Dubuque Community Schools leaders are partnering with a pair of local colleges in hopes of encouraging high school students to pursue careers in education.
That effort, in turn, could help head off future teacher shortages and further district efforts to diversify its workforce.
“We’re playing a little bit of a long game here, but we have an opportunity to prepare our students who want to be teachers to become a teacher and give them a head start,” said Mark Burns, the school district’s executive director of secondary education.
The district is working with Clarke University and Northeast Iowa Community College to launch an education pathway through which high school students could take college-level courses through both institutions that would prepare them for teaching degrees.
Students who take advantage of all the course offerings could graduate high school with as many as 51 college credit hours, with a mix of foundational-level education courses and general education credits.
“Why not get that pathway started earlier and allow them to do that in high school and get a lot of those credits completed so they only have two years when they come to Clarke?” asked Ellen Spencer, chairwoman and associate professor of education at the university.
She noted that nationwide, the number of students entering college planning to go into education has been declining, and she has seen a bit of that decline at Clarke, too.
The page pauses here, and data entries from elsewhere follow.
(** * Textbook generator: retry loops, validators and batch orchestration

    A shallow embedding of the generation / validation core of the
    textbook generator (agents/content_generator and
    backend/src/services/generation_service.py), with the properties of
    its specification stated and settled against the embedded code.

    Python values are modelled as follows.
    - [str] is a list of Unicode code points ([N]); [len] is [length].
    - [int] is [Z]; lengths and loop counters that are never negative
      are [nat].
    - Exceptions are an inductive type; a call that may raise returns a
      sum, and [try]/[except] is a match on the exception class.
    - External services (the model provider, the markdown parser, the
      JSON decoder, the database commit) are Section variables. *)

From Stdlib Require Import ZArith NArith Bool Lia Ascii DecimalString.
From Stdlib Require Import QArith Lqa.
From Stdlib Require String.
From Stdlib Require Import List.
Import ListNotations.
Import String.StringSyntax.
Close Scope Q_scope.
Delimit Scope string_scope with string.


(* ================================================================== *)
(** ** Python strings *)

Module PyStr.

Definition char := N.
Definition str := list char.

(** A Rocq string literal read as a Python [str] (one code point per
    character; only ASCII literals are used). *)
Definition lit (s : String.string) : str :=
  map N_of_ascii (String.list_ascii_of_string s).
Arguments lit _%_string.

Definition NL : char := 10%N.
Definition DQ : char := 34%N.
Definition nl : str := [NL].
Definition dq : str := [DQ].

(** [str.isspace] on one code point: the Unicode whitespace set used by
    [str.split()], [str.strip()] and the regex class [\s]. *)
Definition isspace (c : char) : bool :=
  ((9 <=? c) && (c <=? 13) || (28 <=? c) && (c <=? 32)
   || (c =? 133) || (c =? 160) || (c =? 5760)
   || (8192 <=? c) && (c <=? 8202)
   || (c =? 8232) || (c =? 8233) || (c =? 8239) || (c =? 8287)
   || (c =? 12288))%N.
(** [channel.basic_get(queue, auto_ack=True)]: the body of the oldest
    message, or [None] when there is none. *)
Definition basic_get (queue : string) : M (World U) (option (list byte)) :=
  fun w =>
    let w1 := log (EvGet queue) w in
    match take queue w1 with
    | Some (body, w2) => (Ret (Some body), w2)
    | None => (Ret None, w1)
    end.

(** [channel.basic_consume(queue, on_message_callback, auto_ack=True)] *)
Definition basic_consume (queue : string) : M (World U) unit :=
  fun w => (Ret tt, log (EvConsume queue) w).

(** [channel.stop_consuming()] *)
Definition stop_consuming : M (World U) PyValue :=
  fun w => (Ret PNone, log EvStopConsuming w).

Definition on_message : Type :=
  PyValue -> PyValue -> PyValue -> list byte -> M (World U) PyValue.

(** [channel.start_consuming()] for the consumer registered on [queue]
    with [callback].  It goes through what is scheduled: a delivery runs
    the callback on the oldest message (none waiting: nothing happens),
    and what the callback raises leaves the loop; a close by the broker
    raises [ConnectionClosedByBroker], [closed] being what it does to
    the connection object; an interrupt raises [KeyboardInterrupt].  With
    nothing left scheduled the call never returns. *)
Fixpoint consume_loop (closed : World U -> World U) (queue : string)
         (callback : on_message) (sched : list listen_event)
  : M (World U) PyValue :=
  fun w =>
    match sched with
    | [] => (Block, w)
    | ev :: rest =>
        let w0 := set_sched rest w in
        match ev with
        | Deliver channel method properties =>
            match take queue w0 with
            | Some (body, w1) =>
                match callback channel method properties body w1 with
                | (Ret _, w2) => consume_loop closed queue callback rest w2
                | r => r
                end
            | None => consume_loop closed queue callback rest w0
            end
        | BrokerClose => (Raise ConnectionClosedByBroker, closed w0)
        | Interrupt => (Raise KeyboardInterrupt, w0)
        end
    end.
Offering the education pathway with the Dubuque school district helps expose students to teaching careers earlier than they might have otherwise, she said.
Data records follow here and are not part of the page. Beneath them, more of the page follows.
Lemma value_of_zeros (base : Z) (k : nat) (ds : list Z) :
  value_of base (replicate k 0 ++ ds) = value_of base ds.
Proof.
  unfold value_of. rewrite foldl_app. f_equal.
  induction k as [|k IH]; [done|]. simpl. apply IH.
Qed.

Ltac z_cases_go k :=
  first [ exfalso; lia
        | destruct k as [|k]; [vm_compute; try done | z_cases_go k] ].

(** Case analysis on an integer [d] known to lie in [0 <= d < n]. *)
Ltac z_cases d n :=
  let Hd := fresh in
  let Hn := fresh in
  assert (Hd : d = Z.of_nat (Z.to_nat d)) by lia;
  assert (Hn : (Z.to_nat d < n)%nat) by lia;
  rewrite Hd; generalize dependent (Z.to_nat d);
  let k := fresh "k" in
  intros k; intros; z_cases_go k.

Lemma digit_char_val (d : Z) :
  0 <= d < 16 -> digit_val (digit_char d) = Some d.
Proof. intros. z_cases d 16%nat. Qed.

Lemma digit_char_plain (d : Z) :
  0 <= d < 16 ->
  byte_eqb (digit_char d) UNDERSCORE = false
  /\ is_space (digit_char d) = false
  /\ byte_eqb (digit_char d) Byte.x2b = false
  /\ byte_eqb (digit_char d) Byte.x2d = false
  /\ byte_eqb (digit_char d) Byte.x78 = false
  /\ byte_eqb (digit_char d) Byte.x58 = false.
Proof. intros. z_cases d 16%nat. Qed.

Lemma scan_digits_all (base : Z) (ds : list Z) (ndig : nat) (acc : Z) :
  base <= 16 -> Forall (fun d => 0 <= d < base) ds ->
  (0 < ndig + length ds)%nat ->
  scan_digits base (digit_char <$> ds) false ndig acc
  = Some (foldl (fun a d => a * base + d) acc ds, []).
Proof.
  intros Hb Hds. revert ndig acc.
  induction Hds as [|d ds Hd Hds IH]; intros ndig acc Hn; simpl.
  - rewrite bool_decide_eq_false_2 by (simpl in Hn; lia). done.
  - destruct (digit_char_plain d ltac:(lia)) as (-> & _).
    rewrite digit_char_val by lia.
    destruct (Z.ltb_spec d base); [|lia].
    apply IH. lia.
Qed.

Lemma int_of_str_plain (base : Z) (c0 : byte) (t : bytes) :
  is_space c0 = false -> byte_eqb c0 Byte.x2b = false ->
  byte_eqb c0 Byte.x2d = false -> byte_eqb c0 UNDERSCORE = false ->
  match t with
  | cx :: _ => byte_eqb cx Byte.x78 = false /\ byte_eqb cx Byte.x58 = false
  | [] => True
  end ->
  int_of_str base (c0 :: t)
  = match scan_digits base (c0 :: t) false O 0 with
    | Some (v, rest) =>
        match skip_spaces rest with
        | [] => Ok v
        | _ :: _ => Raise ValueError
        end
    | None => Raise ValueError
    end.
Proof.
  intros Hsp Hplus Hminus Hu Hx. unfold int_of_str.
  cbn [skip_spaces]. rewrite Hsp, Hplus, Hminus.
  destruct t as [|cx t].
  - by rewrite Hu.
  - destruct Hx as [-> ->]. rewrite andb_false_r. by rewrite Hu.
Qed.

Lemma int_of_str_digits (base : Z) (ds : list Z) :
  base = 10 \/ base = 16 -> ds <> [] ->
  Forall (fun d => 0 <= d < base) ds ->
  int_of_str base (digit_char <$> ds) = Ok (value_of base ds).
Proof.
  intros Hb Hne Hds.
  destruct ds as [|d0 ds]; [done|].
  pose proof (Forall_inv Hds) as Hd0. simpl in Hd0.
  destruct (digit_char_plain d0 ltac:(lia)) as (Hu & Hsp & Hplus & Hminus & _).
  rewrite fmap_cons, int_of_str_plain; try done.
  - change (digit_char d0 :: (digit_char <$> ds)) with (digit_char <$> d0 :: ds).
    rewrite scan_digits_all by (simpl; lia || done). done.
  - destruct ds as [|d1 ds]; [done|]. rewrite fmap_cons.
    pose proof (Forall_inv (Forall_inv_tail Hds)) as Hd1. simpl in Hd1.
    by destruct (digit_char_plain d1 ltac:(lia)) as (_ & _ & _ & _ & -> & ->).
Qed.

Lemma int_of_str_sp_digits (ds : list Z) :
  ds <> [] -> Forall (fun d => 0 <= d < 10) ds ->
  int_of_str 10 (SP :: (digit_char <$> ds)) = Ok (value_of 10 ds).
Proof.
  intros Hne Hds. rewrite <- (int_of_str_digits 10 ds) by (done || by left).
  destruct ds as [|d0 ds]; [done|].
  pose proof (Forall_inv Hds) as Hd0. simpl in Hd0.
  destruct (digit_char_plain d0 ltac:(lia)) as (_ & Hsp & _).
  unfold int_of_str. rewrite fmap_cons. cbn [skip_spaces].
  change (is_space SP) with true. cbv iota. by rewrite Hsp.
Qed.

Lemma str_of_int_digits (n : Z) :
  0 <= n -> str_of_int n = digit_char <$> digits 10 n.
Proof.
  intros. unfold str_of_int. destruct (Z.ltb_spec n 0); [lia|]. done.
Qed.

(** [int(" " + str(n))] is [n] *)
Lemma int_of_str_of_int (n : Z) :
  0 <= n -> int_of_str 10 (SP :: str_of_int n) = Ok n.
Proof.
  intros. rewrite str_of_int_digits by done.
  rewrite int_of_str_sp_digits.
  - by rewrite value_of_digits.
  - by apply digits_nonempty.
  - by apply digits_range.
Qed.

Lemma str_of_int_plain (n : Z) (c : byte) :
  0 <= n -> c ∈ str_of_int n -> c <> SP /\ c <> NUL.
Proof.
  intros Hn. rewrite str_of_int_digits by done.
  intros (d & -> & Hd)%list_elem_of_fmap.
  pose proof (digits_range 10 n ltac:(lia) Hn) as Hr.
  rewrite Forall_forall in Hr. specialize (Hr d Hd). simpl in Hr.
  clear Hd. split; intros E; revert E; z_cases d 10%nat.
Qed.

Lemma format_040x_fixed (n : Z) :
  0 <= n < 16 ^ 40 ->
  format_040x n = digit_char <$> fixed_digits 40 16 n.
Proof.
  intros Hn. unfold format_040x, format_zero, render.
  destruct (Z.ltb_spec n 0); [lia|].
  rewrite Z.abs_eq by lia.
  rewrite <- (pad_digits 40 16 n) by (lia || done).
  rewrite fmap_app, fmap_replicate, length_fmap. done.
Qed.

Lemma length_format_040x (n : Z) :
  0 <= n < 16 ^ 40 -> length (format_040x n) = 40%nat.
Proof.
  intros. rewrite format_040x_fixed by done.
  by rewrite length_fmap, length_fixed_digits.
Qed.

Lemma fixed_digits_range (w : nat) (base n : Z) :
  2 <= base -> Forall (fun d => 0 <= d < base) (fixed_digits w base n).
Proof.
  intros Hb. revert n. induction w as [|w IH]; intros n; simpl; [done|].
  apply Forall_app. split; [apply IH|]. constructor; [|done].
  apply Z.mod_pos_bound. lia.
Qed.

Lemma value_of_fixed_digits (w : nat) (base n : Z) :
  2 <= base -> 0 <= n < base ^ Z.of_nat w ->
  value_of base (fixed_digits w base n) = n.
Proof.
  intros Hb. revert n. induction w as [|w IH]; intros n Hn.
  - change (base ^ Z.of_nat 0) with 1 in Hn. unfold value_of. simpl. lia.
  - simpl. rewrite value_of_snoc.
    rewrite Nat2Z.inj_succ, Z.pow_succ_r in Hn by lia.
    rewrite IH.
    + pose proof (Z.div_mod n base). lia.
    + split; [apply Z.div_pos; lia|]. apply Z.div_lt_upper_bound; lia.
Qed.

(** [int(format(n, "040x"), 16)] is [n] *)
Lemma int_of_format_040x (n : Z) :
  0 <= n < 16 ^ 40 -> int_of_str 16 (format_040x n) = Ok n.
Proof.
  intros Hn. rewrite format_040x_fixed by done.
  rewrite int_of_str_digits.
  - by rewrite value_of_fixed_digits.
  - by right.
  - simpl. by destruct (fixed_digits 39 16 (n / 16)).
  - by apply fixed_digits_range.
Qed.

Lemma lower_hex_digit (c : byte) :
  is_lower_hex c = true ->
  0 <= hex_digit c < 16 /\ digit_char (hex_digit c) = c.
Proof. destruct c; vm_compute; intuition congruence. Qed.

Lemma digest_digits (s : str) :
  forallb is_lower_hex s = true ->
  Forall (fun d => 0 <= d < 16) (hex_digit <$> s)
  /\ digit_char <$> (hex_digit <$> s) = s.
Proof.
  induction s as [|c s IH]; [done|]. cbn [forallb]. rewrite !fmap_cons.
  intros [Hc Hs]%andb_prop. destruct (IH Hs) as [H1 H2].
  destruct (lower_hex_digit c Hc) as [H3 H4].
  split; [by constructor|]. by rewrite H4, H2.
Qed.

(** [int(s, 16)] of a digest is its value, *)
Lemma int_of_digest (s : str) :
  is_digest s ->
  int_of_str 16 s = Ok (hex_value s) /\ 0 <= hex_value s < 16 ^ 40.
Proof.
  intros [Hl Hh]. destruct (digest_digits s Hh) as [Hr Hs].
  split.
  - rewrite <- Hs at 1. apply int_of_str_digits; [by right| |done].
    destruct s; [done|]. done.
  - unfold hex_value. pose proof (value_of_range 16 _ ltac:(lia) Hr) as H.
    by rewrite length_fmap, Hl in H.
Qed.

(** and printing the value gives the digest back. *)
Lemma format_hex_value (s : str) :
  is_digest s -> format_040x (hex_value s) = s.
Proof.
  intros Hd. destruct (int_of_digest s Hd) as [_ Hr]. destruct Hd as [Hl Hh].
  destruct (digest_digits s Hh) as [Hds Hs].
  rewrite format_040x_fixed by done. unfold hex_value.
  replace 40%nat with (length (hex_digit <$> s)) by (by rewrite length_fmap).
  rewrite fixed_digits_value by (lia || done). done.
Qed.

Lemma format_040x_digest (n : Z) :
  0 <= n < 16 ^ 40 -> is_digest (format_040x n).
Proof.
  intros Hn. split; [by apply length_format_040x|].
  rewrite format_040x_fixed by done.
  pose proof (fixed_digits_range 40 16 n ltac:(lia)) as Hr.
  revert Hr. generalize (fixed_digits 40 16 n). intros ds Hr.
  induction Hr as [|d ds Hd Hds IH]; [done|].
  rewrite fmap_cons. cbn [forallb].
  rewrite IH, andb_true_r. clear -Hd. z_cases d 16%nat.
Qed.

(** ** Reading objects *)

Lemma blen_slice_from (raw : bytes) (y : Z) :
  -1 <= y < blen raw -> blen (slice_from raw (y + 1)) = blen raw - y - 1.
Proof.
  intros. unfold blen in *. rewrite slice_from_length by lia. lia.
Qed.

Section ObjectRead.
Context `{Zlib} `{Interpreter}.
Variables (repository : GitRepository) (sha : str) (fs fs' : filesystem).
Variables (path : str) (content raw : bytes).
Hypothesis Hpath :
  repo_file repository (objects_path sha) false fs = Ok (Some path, fs').
Hypothesis Hcontent : read_file fs path = Ok content.
Hypothesis Hraw : zlib_decompress content = Ok raw.

Let x := find SP raw 0.
Let y := find NUL raw x.
Let payload := slice_from raw (y + 1).

Lemma object_read_unfold :
  object_read repository sha fs =
    (size ← decode_ascii (slice raw x y) ≫= int_of_str 10;
     if negb (size =? blen payload) then Raise (MalformedObject sha)
     else
       let fmt := slice raw 0 x in
       if bool_decide (fmt = B "commit") then
         kvlm ← deserialize_commit payload; Ok (Some (GitCommit kvlm))
       else if bool_decide (fmt = B "tree") then
         items ← tree_parse payload; Ok (Some (GitTree items))
       else if bool_decide (fmt = B "tag") then
         kvlm ← deserialize_commit payload; Ok (Some (GitTag kvlm))
       else if bool_decide (fmt = B "blob") then
         Ok (Some (GitBlob payload))
       else
         _ ← decode_ascii fmt;
         Raise (UnknownType fmt sha)).
Proof.
  unfold object_read. rewrite Hpath. cbn [mbind result_bind].
  assert (isfile fs path = true) as ->.
  { unfold read_file in Hcontent. unfold isfile.
    by destruct (nodes fs !! path) as [[]|]. }
  cbn [negb]. rewrite Hcontent. cbn [mbind result_bind]. rewrite Hraw.
  cbn [mbind result_bind]. fold x. fold y.
  destruct (decode_ascii (slice raw x y)) as [s| |]; [|done..].
  cbn [mbind result_bind].
  destruct (int_of_str 10 s) as [size| |]; [|done..].
  cbn [mbind result_bind]. subst payload.
  rewrite blen_slice_from by apply find_range. done.
Qed.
Burns likewise noted that the pathway supports efforts to combat declining numbers of people entering the education field. It also fits in with one of the district’s priority initiatives this year to work on efforts to diversify its staff.
“This is definitely a recruitment effort for that goal,” Burns said. “We hope that our students, after they go away to college, want to come back to Dubuque in lots of areas, … and we have that same hope for future teachers. We hope that they want to come back and become future teachers within our school district.”
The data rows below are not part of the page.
(** [event.classResources?.find(resource => resource.type === FOCUS.id)] *)
Definition focusResource (event : CastEvent) : option ClassResource :=
  match classResources event with
  | None => None
  | Some resources =>
      find (fun resource => type resource =? FOCUS_id) resources
  end.

(** The reason attached to a cast made on low focus while Kill Command
    was about to come off cooldown. *)
Definition lowFocusReason (globalCooldown : Z) (resource : ClassResource)
  : string :=
  ("Cobra Shot cast while Kill Command's cooldown was under "
     ++ Double.toFixed1
          (Double.add (inject_Z globalCooldown)
             (Double.nearest (inject_Z COBRA_SHOT_CDR_MS / inject_Z 1000)))
     ++ "s remaining and you were not close to capping focus as you only had "
     ++ JS.Number_toString (amount resource)
     ++ " focus.")%string.

Definition onCobraShotCast (this : CobraShot) (w : W) (event : CastEvent)
  : Outcome :=
  let m := metaOnEntry event in
  let casts' := casts this + 1 in
  if negb (isOnCooldown w KILL_COMMAND_CAST_BM_id) then
    {| out_this :=
         {| effectiveKCReductionMs := effectiveKCReductionMs this;
            wastedKCReductionMs := wastedKCReductionMs this + COBRA_SHOT_CDR_MS;
            wastedCasts := wastedCasts this + 1;
            casts := casts' |};
       out_world := w;
       out_event := withMeta event (markInefficient m notOnCooldownReason);
       out_commands := [] |}
  else
    let globalCooldown := getGlobalCooldownDuration w COBRA_SHOT_id in
    let killCommandCooldownRemaining :=
      cooldownRemaining w KILL_COMMAND_CAST_BM_id in
    if killCommandCooldownRemaining <? COBRA_SHOT_CDR_MS + globalCooldown then
      let effectiveReductionMs :=
        killCommandCooldownRemaining - globalCooldown in
      let reduced :=
        reduceCooldown w KILL_COMMAND_CAST_BM_id effectiveReductionMs in
      let this' :=
        {| effectiveKCReductionMs := effectiveKCReductionMs this + snd reduced;
           wastedKCReductionMs :=
             wastedKCReductionMs this
               + (COBRA_SHOT_CDR_MS - effectiveReductionMs);
           wastedCasts := wastedCasts this;
           casts := casts' |} in
      let m' :=
        match focusResource event with
        | None => m
        | Some resource =>
            if amount resource <? COBRA_SHOT_FOCUS_THRESHOLD_TO_WAIT
            then markInefficient m (lowFocusReason globalCooldown resource)
            else m
        end in
      {| out_this := this';
         out_world := fst reduced;
         out_event := withMeta event m';
         out_commands :=
           [ {| cmd_spell := KILL_COMMAND_CAST_BM_id;
                cmd_amount := effectiveReductionMs |} ] |}
    else
      let reduced :=
        reduceCooldown w KILL_COMMAND_CAST_BM_id COBRA_SHOT_CDR_MS in
      {| out_this :=
           {| effectiveKCReductionMs :=
                effectiveKCReductionMs this + snd reduced;
              wastedKCReductionMs := wastedKCReductionMs this;
              wastedCasts := wastedCasts this;
              casts := casts' |};
         out_world := fst reduced;
         out_event := withMeta event m;
         out_commands :=
           [ {| cmd_spell := KILL_COMMAND_CAST_BM_id;
                cmd_amount := COBRA_SHOT_CDR_MS |} ] |}.

(** ** Replaying a combat log

    The parser delivers events one at a time, in chronological order.
    Cobra Shot casts of the selected player reach [onCobraShotCast]
    (the listener registered in the constructor); everything else (the
    passing of time, casts of Kill Command, haste changes) only moves the
    shared modules.  A session records, for every handled cast, the
    counters and the shared state the handler was entered with and what it
    left behind. *)

Inductive LogEvent :=
| CobraShotCast (event : CastEvent)
| OtherActivity (advance : W -> W).

Record CastRecord := {
  cr_this : CobraShot;
  cr_world : W;
  cr_outcome : Outcome
}.

Record Session := {
  ses_this : CobraShot;
  ses_world : W;
  ses_trace : list CastRecord
}.

Definition start (w : W) : Session :=
  {| ses_this := initial; ses_world := w; ses_trace := [] |}.

Definition dispatch (s : Session) (e : LogEvent) : Session :=
  match e with
  | CobraShotCast event =>
      let o := onCobraShotCast (ses_this s) (ses_world s) event in
      {| ses_this := out_this o;
         ses_world := out_world o;
         ses_trace :=
           ses_trace s
             ++ [ {| cr_this := ses_this s;
                     cr_world := ses_world s;
                     cr_outcome := o |} ] |}
  | OtherActivity advance =>
      {| ses_this := ses_this s;
         ses_world := advance (ses_world s);
         ses_trace := ses_trace s |}
  end.

Definition replay (s : Session) (log : list LogEvent) : Session :=
  fold_left dispatch log s.

(** Kill Command was on cooldown when the recorded cast was handled. *)
Definition targetOnCooldown (r : CastRecord) : bool :=
  isOnCooldown (cr_world r) KILL_COMMAND_CAST_BM_id.

(** How many of the handled casts found Kill Command on cooldown. *)
Definition castsOnCooldown (s : Session) : Z :=
  Z.of_nat (List.length (filter targetOnCooldown (ses_trace s))).

(** The balance between the counters and the trace: every handled cast
    is either counted as wasted or found Kill Command on cooldown. *)
Definition balanced (s : Session) : Prop :=
  casts (ses_this s) = wastedCasts (ses_this s) + castsOnCooldown s.

(** How many events of a log reach the handler. *)
Definition handledCasts (log : list LogEvent) : nat :=
  List.length (filter (fun e => match e with
                           | CobraShotCast _ => true
                           | OtherActivity _ => false
                           end) log).

End WithCollaborators.

Arguments Outcome : clear implicits.
Arguments LogEvent : clear implicits.
Arguments CastRecord : clear implicits.
Arguments Session : clear implicits.

End Analyzer.

(** ** A concrete tracker for scenarios *)

Module Scenario.

(** Modelled from the spec: the cooldown collaborator of the external
    interfaces section ([isOnCooldown(id)], [cooldownRemaining(id)],
    [reduceCooldown(id, amountMs) -> appliedMs]) and the global-cooldown
    lookup; their implementations are not part of the analyzer's file.
    The tracker follows Kill Command only: [None] when it is available,
    [Some r] when it has [r] ms of cooldown left.  A reduction that
    exceeds what is left ends the cooldown and reports what was left;
    any other request is applied as asked and reported back. *)
Record Tracker := {
  killCommand : option Z;
  gcdDuration : positive
}.

(** Modelled from the spec: the reduction per cast is the 1000 ms of the
    scenarios (the class comment says 1 sec); the focus threshold and the
    three ids come from files outside the analyzer and stand for any
    fixed values. *)
#[export] Instance constants : Constants := {|
  COBRA_SHOT_CDR_MS := 1000;
  COBRA_SHOT_FOCUS_THRESHOLD_TO_WAIT := 50;
  KILL_COMMAND_CAST_BM_id := 34026;
  COBRA_SHOT_id := 193455;
  FOCUS_id := 2
|}.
Educators will begin offering the pathway next school year and will start reaching out to students this school year who might be interested in the program.
“We’ll target the students who have shown an interest in (education) … and begin to see some student interest in taking some of these classes that will help them down the road determine whether or not they want to be a teacher,” Burns said.
Burns said that in the future, district leaders would be open to partnering with other local colleges on the effort as well.